> **Dataset**

(* ===== verification/Jitter.v ===== *)
(** * The entropy library

    Library/JitterArmTrngLib/JitterArmTrngLib.c: bytes mixed from the timing of a
    small workload. The performance counter is a parameter: a class of one
    operation on the state of the machine, whatever it returns. *)

From S2P Require Import Prelude Efi.

Class Counter (H : Type) := { GetPerformanceCounter : H → Z * H }.

Definition SAMPLES_PER_BYTE : Z := 64.
Definition JITTER_BUF_SIZE : Z := 512.

(** (Acc << n) | (Acc >> (64 - n)) *)
Definition rotate (n Acc : Z) : Z := Z.lor (u64 (Z.shiftl Acc n)) (Z.shiftr Acc (64 - n)).

(** ** The workload *)

(** The loop over the scratch buffer from [i] on, [n] turns left. *)
Fixpoint jitter_loop (n : nat) (i Acc : Z) (mJitterBuf : list Z) : option (Z * list Z) :=
  match n with
  | O => Some (Acc, mJitterBuf)
  | S n' =>
      mJitterBuf ← wrn mJitterBuf i [u8 (Z.lxor Acc i)];
      b ← rd mJitterBuf i;
      let Acc := rotate 7 (Acc +u64 b) in
      c ← rd mJitterBuf ((i + 33) mod JITTER_BUF_SIZE);
      jitter_loop n' (i + 64) (Z.lxor Acc c) mJitterBuf
  end.

Definition JitterRound (Seed : Z) (mJitterBuf : list Z) : option (Z * list Z) :=
  jitter_loop (Z.to_nat (JITTER_BUF_SIZE / 64)) 0 Seed mJitterBuf.

Section Code.
Context {H : Type} `{Counter H}.

(** The mixing of a sample. *)
Definition mix (Acc Delta : Z) : Z := rotate 3 (Z.lxor Acc Delta) +u64 Z.land Delta 0xFF.

Fixpoint sample_loop (n : nat) (Acc : Z) (mJitterBuf : list Z) (h : H) : option (Z * list Z * H) :=
  match n with
  | O => Some (Acc, mJitterBuf, h)
  | S n' =>
      let '(T0, h) := GetPerformanceCounter h in
      '(Acc, mJitterBuf) ← JitterRound Acc mJitterBuf;
      let '(T1, h) := GetPerformanceCounter h in
      sample_loop n' (mix Acc (T1 -u64 T0)) mJitterBuf h
  end.

(** The eight bytes of the accumulator, folded. *)
Definition fold_byte (Acc : Z) : Z :=
  u8 (Z.lxor (Z.lxor (Z.lxor (Z.lxor (Z.lxor (Z.lxor (Z.lxor Acc (Z.shiftr Acc 8)) (Z.shiftr Acc 16))
    (Z.shiftr Acc 24)) (Z.shiftr Acc 32)) (Z.shiftr Acc 40)) (Z.shiftr Acc 48)) (Z.shiftr Acc 56)).

Definition CollectJitterByte (mJitterBuf : list Z) (h : H) : option (Z * list Z * H) :=
  let '(Acc, h) := GetPerformanceCounter h in
  '(Acc, mJitterBuf, h) ← sample_loop (Z.to_nat SAMPLES_PER_BYTE) Acc mJitterBuf h;
  Some (fold_byte Acc, mJitterBuf, h).

(** ** The interface *)

(** A pointer argument that may be NULL is [None]; a result stored through a
    pointer is returned. *)
Definition GetArmTrngVersion (MajorRevision MinorRevision : option Z) : EFI_STATUS * option (Z * Z) :=
  match MajorRevision, MinorRevision with
  | Some _, Some _ => (EFI_SUCCESS, Some (1, 0))
  | _, _ => (EFI_INVALID_PARAMETER, None)
  end.

Definition GetArmTrngUuid : EFI_STATUS := EFI_UNSUPPORTED.
Definition GetArmTrngMaxSupportedEntropyBits : Z := 256.

Fixpoint entropy_loop (n : nat) (i : Z) (Buffer mJitterBuf : list Z) (h : H)
    : option (list Z * list Z * H) :=
  match n with
  | O => Some (Buffer, mJitterBuf, h)
  | S n' =>
      '(b, mJitterBuf, h) ← CollectJitterByte mJitterBuf h;
      Buffer ← wrn Buffer i [b];
      entropy_loop n' (i + 1) Buffer mJitterBuf h
  end.

Definition GetArmTrngEntropy (EntropyBits BufferSize : Z) (Buffer : option (list Z)) (mJitterBuf : list Z) (h : H)
    : option (EFI_STATUS * option (list Z) * list Z * H) :=
  match Buffer with
  | None => Some (EFI_INVALID_PARAMETER, None, mJitterBuf, h)
  | Some Buffer =>
      let BytesNeeded := (EntropyBits +u64 7) / 8 in
      if BufferSize <? BytesNeeded then Some (EFI_BAD_BUFFER_SIZE, Some Buffer, mJitterBuf, h)
      else if GetArmTrngMaxSupportedEntropyBits <? EntropyBits
      then Some (EFI_UNSUPPORTED, Some Buffer, mJitterBuf, h)
      else
        Buffer ← wrn Buffer 0 (replicate (Z.to_nat BufferSize) 0);
        '(Buffer, mJitterBuf, h) ← entropy_loop (Z.to_nat BytesNeeded) 0 Buffer mJitterBuf h;
        Some (EFI_SUCCESS, Some Buffer, mJitterBuf, h)
  end.
End Code.

(** ** The workload without its buffer *)

(** The byte that a turn mixes back in, at [i + 33], is never written: the scratch
    buffer starts as zeroes and only multiples of 64 are stored to. *)
Record scratch (b : list Z) : Prop := mkScratch {
  sc_len : len b = 512;
  sc_bytes : Forall byte_ok b;
  sc_zero j : 0 <= j < 512 → j mod 64 <> 0 → rd b j = Some 0
}.

Fixpoint pure_loop (n : nat) (i Acc : Z) : Z :=
  match n with
  | O => Acc
  | S n' => pure_loop n' (i + 64) (rotate 7 (Acc +u64 u8 (Z.lxor Acc i)))
  end.
Definition pure_round (Seed : Z) : Z := pure_loop 8 0 Seed.

Lemma scratch_zero : scratch (replicate 512 0).
Proof.
  constructor; [done|by apply bytes_okb_spec|]. intros j Hj _. rewrite rd_lookup by lia.
  apply lookup_replicate. split; [done|lia].
Qed.

Lemma scratch_store b i v : scratch b → 0 <= i < 512 → i mod 64 = 0 → byte_ok v →
  ∃ b', wrn b i [v] = Some b' ∧ scratch b' ∧ rd b' i = Some v.
Proof.
  intros [L B Z] Hi Hm Hv. rewrite wrn_eq by (cbn; lia). eexists. split; [done|].
  set (b' := take _ _ ++ _).
  assert (∀ j, 0 <= j → rd b' j = if j =? i then Some v else rd b j) as R.
  { intros j Hj. unfold b'. destruct (Z.ltb_spec j i) as [Lt|Ge].
    - rewrite rd_app_l by (rewrite length_take; lia). rewrite rd_take by done. by destruct (Z.eqb_spec j i); [lia|].
    - rewrite rd_app_r by (rewrite length_take; lia). rewrite length_take.
      replace (j - Z.of_nat (Z.to_nat i `min` length b)) with (j - i) by lia. cbn [app rd].
      destruct (Z.eqb_spec (j - i) 0), (Z.eqb_spec j i); try lia; [done|].
      change (length [v]) with 1%nat. replace (Z.to_nat i + 1)%nat with (Z.to_nat (i + 1)) by lia. rewrite rd_drop by lia. f_equal. lia. }
  split; [|by rewrite R, Z.eqb_refl by lia]. constructor.
  - unfold b'. rewrite !length_app, length_take, length_drop. cbn. lia.
  - unfold b'. apply Forall_app. split; [by apply Forall_take|]. apply Forall_app. split; [by constructor|by apply Forall_drop].
  - intros j Hj Hn. rewrite R by lia. destruct (Z.eqb_spec j i) as [->|]; [done|by apply Z].
Qed.

Lemma jitter_loop_pure n i Acc b : scratch b → 0 <= i → i mod 64 = 0 → i + 64 * Z.of_nat n <= 512 →
  ∃ b', jitter_loop n i Acc b = Some (pure_loop n i Acc, b') ∧ scratch b'.
Proof.
  revert i Acc b. induction n as [|n IH]; intros i Acc b S Hi Hm Hn; [by exists b|]. cbn [jitter_loop pure_loop].
  destruct (scratch_store b i (u8 (Z.lxor Acc i)) S ltac:(lia) Hm (u8_range _)) as (b' & -> & S' & E).
  cbn [mbind option_bind]. rewrite E. cbn [mbind option_bind].
  unfold JITTER_BUF_SIZE. rewrite (sc_zero _ S') by (Z.div_mod_to_equations; lia). cbn [mbind option_bind].
  rewrite Z.lxor_0_r. apply IH; try done; try lia. Z.div_mod_to_equations. lia.
Qed.

Lemma JitterRound_pure Seed b : scratch b →
  ∃ b', JitterRound Seed b = Some (pure_round Seed, b') ∧ scratch b'.
Proof. intros S. by apply (jitter_loop_pure 8 0). Qed.

(** ** Bytes as a function of the counter *)

Section Readings.
Context {H : Type} `{Counter H}.

(** [readings n h cs h']: the next [n] readings are [cs]. *)
Fixpoint readings (n : nat) (h : H) : list Z * H :=
  match n with
  | O => ([], h)
  | Datatypes.S n' =>
      let '(c, h) := GetPerformanceCounter h in
      let '(cs, h) := readings n' h in (c :: cs, h)
  end.

(** The mixing of pairs of readings. *)
Fixpoint mix_readings (Acc : Z) (cs : list Z) {struct cs} : Z :=
  match cs with
  | T0 :: T1 :: cs => mix_readings (mix (pure_round Acc) (T1 -u64 T0)) cs
  | _ => Acc
  end.

Definition byte_of (cs : list Z) : Z :=
  match cs with [] => 0 | c :: cs => fold_byte (mix_readings c cs) end.

Lemma sample_loop_pure n Acc b h : scratch b →
  ∃ b', sample_loop n Acc b h =
      Some (mix_readings Acc (fst (readings (n * 2) h)), b', snd (readings (n * 2) h)) ∧ scratch b'.
Proof.
  revert Acc b h. induction n as [|n IH]; intros Acc b h S; [by exists b|].
  cbn [Nat.mul Nat.add sample_loop readings]. destruct (GetPerformanceCounter h) as [T0 h1].
  destruct (JitterRound_pure Acc b S) as (b1 & -> & S1). cbn [mbind option_bind].
  destruct (GetPerformanceCounter h1) as [T1 h2].
  destruct (IH (mix (pure_round Acc) (T1 -u64 T0)) b1 h2 S1) as (b' & E & S'). exists b'.
  destruct (readings (n * 2) h2) as [cs h3]. cbn [fst snd mix_readings] in E |- *. split; [exact E|exact S'].
Qed.

(** A byte takes 129 readings. *)
Lemma CollectJitterByte_pure b h : scratch b →
  ∃ b', CollectJitterByte b h = Some (byte_of (fst (readings 129 h)), b', snd (readings 129 h)) ∧ scratch b'.
Proof.
  intros S. unfold CollectJitterByte. change 129%nat with (Datatypes.S (64 * 2)). cbn [readings].
  destruct (GetPerformanceCounter h) as [c h1]. change (Z.to_nat SAMPLES_PER_BYTE) with 64%nat.
  destruct (sample_loop_pure 64 c b h1 S) as (b' & -> & S'). exists b'. cbn [mbind option_bind].
  by destruct (readings (64 * 2) h1) as [cs h2].
Qed.

(** The bytes of a request. *)
Fixpoint bytes_of (n : nat) (h : H) : list Z * H :=
  match n with
  | O => ([], h)
  | Datatypes.S n' =>
      let '(cs, h) := readings 129 h in
      let '(bs, h) := bytes_of n' h in (byte_of cs :: bs, h)
  end.

Lemma length_bytes_of n h : length (fst (bytes_of n h)) = n.
Proof.
  revert h. induction n as [|n IH]; intros h; [done|]. cbn [bytes_of]. destruct (readings 129 h) as [cs h1].
  specialize (IH h1). destruct (bytes_of n h1) as [bs h2]. cbn in *. by rewrite IH.
Qed.

Lemma entropy_loop_pure n pre post b h : scratch b → (n <= length post)%nat →
  ∃ b', entropy_loop n (len pre) (pre ++ post) b h =
      Some (pre ++ fst (bytes_of n h) ++ drop n post, b', snd (bytes_of n h)) ∧ scratch b'.
Proof.
  revert pre post b h. induction n as [|n IH]; intros pre post b h S L; [by exists b|].
  destruct post as [|x post]; [cbn in L; lia|]. cbn [entropy_loop bytes_of].
  destruct (CollectJitterByte_pure b h S) as (b1 & -> & S1). cbn [mbind option_bind].
  destruct (readings 129 h) as [cs h1]. cbn [fst snd].
  assert (wrn (pre ++ x :: post) (len pre) [byte_of cs] = Some ((pre ++ [byte_of cs]) ++ post)) as ->.
  { rewrite wrn_eq by (rewrite ?length_app; cbn; lia). rewrite Nat2Z.id, take_app_length.
    rewrite drop_app_ge by (cbn; lia). change (length [byte_of cs]) with 1%nat.
    replace (length pre + 1 - length pre)%nat with 1%nat by lia. by rewrite <- app_assoc. }
  cbn [mbind option_bind].
  destruct (IH (pre ++ [byte_of cs]) post b1 h1 S1 ltac:(cbn in L; lia)) as (b' & E & S').
  rewrite length_app in E. cbn [length] in E. replace (len pre + 1) with (Z.of_nat (length pre + 1)) by lia.
  exists b'. rewrite E. destruct (bytes_of n h1) as [bs h2]. cbn. by rewrite <- !app_assoc.
Qed.
End Readings.

(** ** Properties *)

(** C38: A request for entropy, whatever the counter returns: it never faults;
    NULL, a buffer too small and more than 256 bits are refused with the buffer
    as it was; otherwise the first bytes are a function of 129 readings of the
    counter each (the memory workload adds nothing to them), and the rest of
    the buffer is cleared. *)
Theorem GetArmTrngEntropy_exact {H} `{Counter H} (h : H) EntropyBits BufferSize Buffer mJitterBuf :
  0 <= EntropyBits < 2 ^ 64 → scratch mJitterBuf →
  (∀ B, Buffer = Some B → BufferSize = len B) →
  ∃ st out b' h', GetArmTrngEntropy EntropyBits BufferSize Buffer mJitterBuf h = Some (st, out, b', h') ∧
    scratch b' ∧
    let need := Z.to_nat ((EntropyBits + 7) / 8) in
    match Buffer with
    | None => st = EFI_INVALID_PARAMETER ∧ out = None ∧ h' = h
    | Some B =>
        if (EntropyBits <=? 256) && (Z.of_nat need <=? BufferSize) then
          st = EFI_SUCCESS ∧ h' = snd (bytes_of need h) ∧
          out = Some (fst (bytes_of need h) ++ replicate (length B - need) 0)
        else
          st = (if zbetween 1 EntropyBits (2 ^ 64 - 8) && (BufferSize <? Z.of_nat need) then EFI_BAD_BUFFER_SIZE
                else EFI_UNSUPPORTED) ∧ out = Some B ∧ h' = h
    end.
Proof.
  intros HE S HB. cbv zeta. unfold GetArmTrngEntropy. destruct Buffer as [B|].
  2:{ eexists _, _, _, _. split_and!; done. }
  specialize (HB B eq_refl). subst BufferSize. change GetArmTrngMaxSupportedEntropyBits with 256.
  destruct (Z_le_gt_dec EntropyBits (2 ^ 64 - 8)) as [Le|Gt].
  - rewrite u64_small by lia. set (N := (EntropyBits + 7) / 8).
    assert (0 <= N) as HN by (unfold N; apply Z.div_pos; lia). rewrite Z2Nat.id by done.
    destruct (Z.ltb_spec (len B) N) as [Sm|Fit].
    { replace ((EntropyBits <=? 256) && (N <=? len B)) with false
        by (rewrite (proj2 (Z.leb_gt N _)) by lia; by destruct (_ <=? _)).
      assert (1 <= EntropyBits) by (unfold N in Sm; Z.div_mod_to_equations; lia).
      replace (zbetween 1 EntropyBits (2 ^ 64 - 8)) with true by (symmetry; apply zbetween_spec; lia).
      eexists _, _, _, _. split_and!; done. }
    rewrite (proj2 (Z.leb_le N _)) by lia. rewrite Z.ltb_antisym.
    destruct (Z.leb_spec EntropyBits 256) as [Ok|Big]; cbn [negb andb].
    2:{ eexists _, _, _, _. rewrite andb_false_r. split_and!; done. }
    rewrite wrn_eq by (rewrite ?length_replicate; lia).
    change (take (Z.to_nat 0) B) with (@nil Z). cbn [app mbind option_bind].
    rewrite length_replicate, Nat2Z.id. change (Z.to_nat 0 + length B)%nat with (length B). rewrite drop_all, app_nil_r.
    destruct (entropy_loop_pure (Z.to_nat N) [] (replicate (length B) 0) mJitterBuf h S) as (b' & E & S');
      [rewrite length_replicate; lia|].
    change (len []) with 0 in E. cbn [app] in E. rewrite E. cbn [mbind option_bind].
    eexists _, _, _, _. split_and!; [done|done|done|done|]. by rewrite drop_replicate.
  - replace (EntropyBits +u64 7) with (EntropyBits + 7 - 2 ^ 64) by (unfold u64; Z.div_mod_to_equations; lia).
    assert ((EntropyBits + 7 - 2 ^ 64) / 8 = 0) as -> by (Z.div_mod_to_equations; lia).
    rewrite (proj2 (Z.ltb_ge (len B) 0)), (proj2 (Z.ltb_lt 256 _)) by lia.
    rewrite (proj2 (Z.leb_gt EntropyBits 256)) by lia. cbn [andb].
    unfold zbetween. rewrite (proj2 (Z.leb_gt EntropyBits (2 ^ 64 - 8))), andb_false_r by lia.
    eexists _, _, _, _. split_and!; done.
Qed.

(** A 64-bit rotation is reversible, a turn of the workload is not: two seeds with
    the same outcome. *)
Lemma pure_round_collides : pure_round 128 = pure_round 256.
Proof. vm_compute. reflexivity. Qed.

(** ** Witness: a counter that advances by 5 *)

#[export] Instance tick_counter : Counter Z := { GetPerformanceCounter h := (h, h + 5) }.

Lemma GetArmTrngEntropy_exact_witness :
  ∃ st out b' h', GetArmTrngEntropy 12 4 (Some [9; 9; 9; 9]) (replicate 512 0) 1000 = Some (st, out, b', h') ∧
    scratch b' ∧ st = EFI_SUCCESS ∧ h' = 2290 ∧
    out = Some (fst (bytes_of (H := Z) 2 1000) ++ [0; 0]).
Proof.
  destruct (GetArmTrngEntropy_exact (1000 : Z) 12 4 (Some [9; 9; 9; 9]) (replicate 512 0) ltac:(lia) scratch_zero
    ltac:(intros B [= <-]; reflexivity)) as (st & out & b' & h' & E & S & X1 & X2 & X3).
  exists st, out, b', h'. split; [exact E|]. split; [exact S|]. split; [exact X1|]. split; [|exact X3].
  rewrite X2. vm_compute. reflexivity.
Defined.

> **What you need to do**
Retype the records above, but only those lines that fall between the line containing "assert ((EntropyBits +" and the line containing "rewrite (proj2 (Z.leb_gt EntropyBits 256))", with both of those lines included, exactly as written.

> **Answer to this task**
    assert ((EntropyBits + 7 - 2 ^ 64) / 8 = 0) as -> by (Z.div_mod_to_equations; lia).
    rewrite (proj2 (Z.ltb_ge (len B) 0)), (proj2 (Z.ltb_lt 256 _)) by lia.
    rewrite (proj2 (Z.leb_gt EntropyBits 256)) by lia. cbn [andb].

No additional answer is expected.